Enrique Foffani: En línea con Lejos de Roma, la clave alegórica desarrolla su potencial también enLa sed del ojo: el fotógrafo se construye a través de cierta imagen baudelaireana, de poeta maldito, y de manera similar a la segunda novela se duplican los planos: por un lado, el fotógrafo reconoce en sí el dilema del artista (incluso la novela espejea el debate estético que se basa en la desconsideración de la fotografía como arte) y por el otro se trata de un policial (entre otros géneros que la escritura concita) cuya prosa deja de ser prosaica, como si pudiera concebirse la posibilidad de un policial lírico, esto es, no sólo develar el misterio del género con sus pistas falsas sino pensar el género policial como misterio poético. Y es esta última posibilidad en la que “la alegoría de la lectura” desestabiliza el género y produce efectos de sentido pero siempre orientados hacia la esfera del arte: poesía, fotografía, pintura, música. Por tanto ¿qué alegorizaría esa apuesta constante por el arte?

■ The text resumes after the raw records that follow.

(** * muxterm: layout tree, tmux layout / control-line parsers and the
    tmux controller's capture queue and pane bootstrap.

    A shallow embedding of
      - [lib/layout.ts] (in [src/unnamed/part_001]): [splitLayoutAtPane],
        [removePaneRec], [removePaneFromLayout], [collectPaneIds];
      - [src/lib/tmux.ts]: [stripChecksum], [class LayoutParser], [mapNode],
        [parseTmuxLayout], [decodeTmuxEscapedText], [parseTmuxControlLine],
        [parseBootstrapWindowLine];
      - the [App] component (in [src/unnamed/part_003]): [clampRatio],
        [updateSplitRatioAtPath], [preserveSplitRatios], [writeToPane],
        [runNextTmuxCapture], [captureTmuxPaneInBand],
        [flushTmuxBootstrapPane], [hydrateTmuxPaneHistory], [mapPane] and
        [handleTmuxControlLine];
      - further, in the continuation of Part I: [splitLines] and
        [makeSendKeysHexCommand] of [src/lib/tmux.ts]; [toSafeLocalEcho],
        [parseSocketPathLine], [parseBootstrapPaneLine],
        [measureLayoutGridSize], [registerWriter] and
        [cleanupPaneArtifacts] of the [App] component; [normalizeOutput]
        of the pipe backend of the main process (in
        [src/unnamed/part_000]).

    Conventions.
      - A JavaScript string is the list of its UTF-16 code units ([list N]).
      - A JavaScript number of the layout parser (a size read by
        [Number.parseInt], a sum of sizes, a ratio) is an IEEE-754 binary64
        value, modelled by [spec_float] with precision 53 and [emax] 1024:
        [Number.parseInt] gives the double nearest to the number that the
        digits denote, sums and quotients round, and a template literal
        prints a number as [Number::toString] does.
      - Mutable maps ([Map], [Record]) are [gmap]s, [Set]s are [gset]s;
        an object that is mutated in place is stored back into its map.
      - The component is single-threaded: a handler runs to its end before
        the next event is taken, so a handler is a function on states and
        an interleaving is a list of events. *)

From Stdlib Require Import ZArith NArith List Ascii String Lia.
From Stdlib Require Import Floats.SpecFloat.
From Stdlib Require Import DecimalString DecimalPos DecimalN.
From stdpp Require Import gmap strings list.

Local Open Scope N_scope.

(* ===================================================================== *)
(** * Part I: definitions                                                 *)
(* ===================================================================== *)

(** ** JavaScript strings *)

Abbreviation jsstring := (list N).

(** The code units of an ASCII literal. *)
Definition js (s : string) : jsstring :=
  map N_of_ascii (list_ascii_of_string s).

Arguments js : simpl never.

Definition ch (a : ascii) : N := N_of_ascii a.

Arguments ch : simpl never.

Definition BACKSLASH : N := 92.
Definition LF : N := 10.
Definition CR : N := 13.
Definition TAB : N := 9.
Definition COLON : N := 58.

(** [s.startsWith(p)] *)
Fixpoint startsWith (p s : jsstring) : bool :=
  match p, s with
  | [], _ => true
  | _ :: _, [] => false
  | a :: p', b :: s' => if decide (a = b) then startsWith p' s' else false
  end.

(** [s.endsWith(p)] *)
Definition endsWith (p s : jsstring) : bool :=
  startsWith (rev p) (rev s).

(** [s.includes(sub)] *)
Fixpoint includes (sub s : jsstring) : bool :=
  startsWith sub s
  || match s with
     | [] => false
     | _ :: s' => includes sub s'
     end.

(** [s.indexOf(c)] for a one-character needle; [None] stands for [-1]. *)
Fixpoint indexOf (c : N) (s : jsstring) : option nat :=
  match s with
  | [] => None
  | a :: s' => if decide (a = c) then Some 0%nat else S <$> indexOf c s'
  end.

(** [parts.join(sep)] *)
Fixpoint join (sep : jsstring) (parts : list jsstring) : jsstring :=
  match parts with
  | [] => []
  | [p] => p
  | p :: rest => p ++ sep ++ join sep rest
  end.

(** [s.split(sep)] for a non-empty separator (the only use in the sources).
    The scan goes left to right; at every position where the separator
    starts, the current part is closed and the scan resumes after the
    separator.  [skip] counts the separator's code units still to be
    stepped over. *)
Fixpoint split_go (sep : jsstring) (skip : nat) (cur : jsstring) (s : jsstring)
  : list jsstring :=
  match s with
  | [] => [cur]
  | c :: s' =>
      match skip with
      | S k => split_go sep k cur s'
      | O =>
          if startsWith sep s
          then cur :: split_go sep (pred (length sep)) [] s'
          else split_go sep 0 (cur ++ [c]) s'
      end
  end.

Definition split (sep : jsstring) (s : jsstring) : list jsstring :=
  split_go sep 0 [] s.

(** The white space of [\s] and of [String.prototype.trim]:
    TAB, LF, VT, FF, CR, SP, NBSP, U+1680, U+2000..U+200A, LS, PS,
    U+202F, U+205F, U+3000, BOM. *)
Definition is_space (c : N) : bool :=
  (9 <=? c) && (c <=? 13) || (c =? 32) || (c =? 160) || (c =? 5760)
  || (8192 <=? c) && (c <=? 8202) || (c =? 8232) || (c =? 8233)
  || (c =? 8239) || (c =? 8287) || (c =? 12288) || (c =? 65279).

(** The line terminators, which [.] does not match: LF, CR, LS, PS. *)
Definition is_line_terminator (c : N) : bool :=
  (c =? 10) || (c =? 13) || (c =? 8232) || (c =? 8233).

(** [\d] and [[0-9]] *)
Definition is_digit (c : N) : bool := (48 <=? c) && (c <=? 57).

(** [[0-7]] *)
Definition is_octal (c : N) : bool := (48 <=? c) && (c <=? 55).

Fixpoint dropWhile {A} (p : A → bool) (l : list A) : list A :=
  match l with
  | [] => []
  | a :: l' => if p a then dropWhile p l' else l
  end.

Fixpoint takeWhile {A} (p : A → bool) (l : list A) : list A :=
  match l with
  | [] => []
  | a :: l' => if p a then a :: takeWhile p l' else []
  end.

(** [s.trim()] *)
Definition trim (s : jsstring) : jsstring :=
  rev (dropWhile is_space (rev (dropWhile is_space s))).

(** The whole number that a run of digits of a radix denotes.
    [Number.parseInt(digits, radix)] is the double nearest to it
    ([Number_parseInt] below): the number itself when it is below 2^53,
    as it is for the three octal digits of an escape. *)
Definition parseInt (radix : N) (digits : jsstring) : N :=
  fold_left (λ acc d, radix * acc + (d - 48)) digits 0.

(** The decimal numeral of a whole number: the digits that tmux writes
    for a number of a layout, and the digits of [s] in
    [Number::toString] below. *)
Definition decimalNumeral (n : N) : jsstring :=
  js (NilEmpty.string_of_uint (N.to_uint n)).

(** ** JavaScript numbers: binary64 *)

Abbreviation number := spec_float.

(** The double nearest to a whole number. *)
Definition f64_of_N (n : N) : number :=
  binary_normalize 53 1024 (Z.of_N n) 0 false.

(** [a / b] *)
Definition f64_div : number → number → number := SFdiv 53 1024.

(** [a + b] *)
Definition f64_add : number → number → number := SFadd 53 1024.

(** [Number.parseInt(digits, 10)] on a run of decimal digits: the double
    nearest to the number that the digits denote, the one with the even
    mantissa when two are as near, and [Infinity] when the number is
    beyond the doubles.  (ECMAScript allows an engine to read the digits
    after the 20th as zeros; V8, the engine of Electron, rounds the number
    of all the digits.) *)
Definition Number_parseInt (digits : jsstring) : number :=
  f64_of_N (parseInt 10 digits).

(** The literals [0.1], [0.5] and [0.9]: the doubles nearest to 1/10, 1/2
    and 9/10. *)
Definition f0_1 : number := Eval vm_compute in f64_div (f64_of_N 1) (f64_of_N 10).
Definition f0_5 : number := Eval vm_compute in f64_div (f64_of_N 1) (f64_of_N 2).
Definition f0_9 : number := Eval vm_compute in f64_div (f64_of_N 9) (f64_of_N 10).
Definition f0_3 : number := Eval vm_compute in f64_div (f64_of_N 3) (f64_of_N 10).
Definition f0_7 : number := Eval vm_compute in f64_div (f64_of_N 7) (f64_of_N 10).

Definition NaN : number := S754_nan.
Definition pos_infinity : number := S754_infinity false.
Definition neg_infinity : number := S754_infinity true.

Alegoriza al hombre y a la poesía misma. En mis libros casi todos sus protagonistas son artistas. Son estimulados por lo que podría llamarse el secreto de la belleza que no es más, a mi juicio, que el misterio poético. Todo esto lo he tenido más claro sobre todo en este último período dedicado a la escritura de las novelas. Poner en el centro de la narración a artistas (un fotógrafo, un poeta, un botánico, un pintor) y someterlos a aprendizajes técnicos y a prácticas de su arte rebeldes para edificar mejor una confrontación entre individuo y sociedad y donde la misma rebeldía tenga en la expresión poética su máxima elongación. Esto es lo que he tratado de hacer en mis cuatro novelas. Ahora bien, en un medio literario como el latinoamericano donde la novela negra o policial es hoy una constante y en la que predomina la utilería periodística, una obra como la mía resulta rara (aquí me apoyo, por supuesto, en la noción de Darío); y La sed del ojo es del todo insular. Pero hombre, en ella no hay muerto, me reclamó alguien cuando le dije que esta novela era un policial poético. Le respondí al crítico que el supuesto muerto, el crimen o delito, en La sed del ojo era el sexo femenino fotografiado.

 

C.S: Querría retomar otros aspectos de este vínculo entre la imagen y la letra, deteniéndome en tu última novela publicada. Tríptico de la infamia revisita el pasado, nos sumerge en la traumática experiencia de la Conquista de América, a través de la peculiar mirada de tres pintores protestantes del siglo XVI. Archivo, memoria y pasado se traman para señalar una violencia atroz que continúa en el presente, no solo en Colombia sino en el mapa más amplio de América Latina. En un momento Théodore de Bry, como personaje central de la narración, expresa la conmoción inevitable que le produce la lectura de laBrevísima relación de la destrucción de las Indias de Fray Bartolomé de la Casas, cuando se pregunta: “¿Qué significa la muerte violenta y qué la representación de esa muerte? ¿Cómo aproximar los derramamientos de la sangre a nuestro diario vivir y hacer que ellos vulneren nuestra comodidad?” (p. 278). ¿Te parece que la literatura y en términos amplios el arte hoy en día tienen la capacidad de interpelarnos a los lectores, espectadores y vulnerar así nuestra zona de confortabilidad?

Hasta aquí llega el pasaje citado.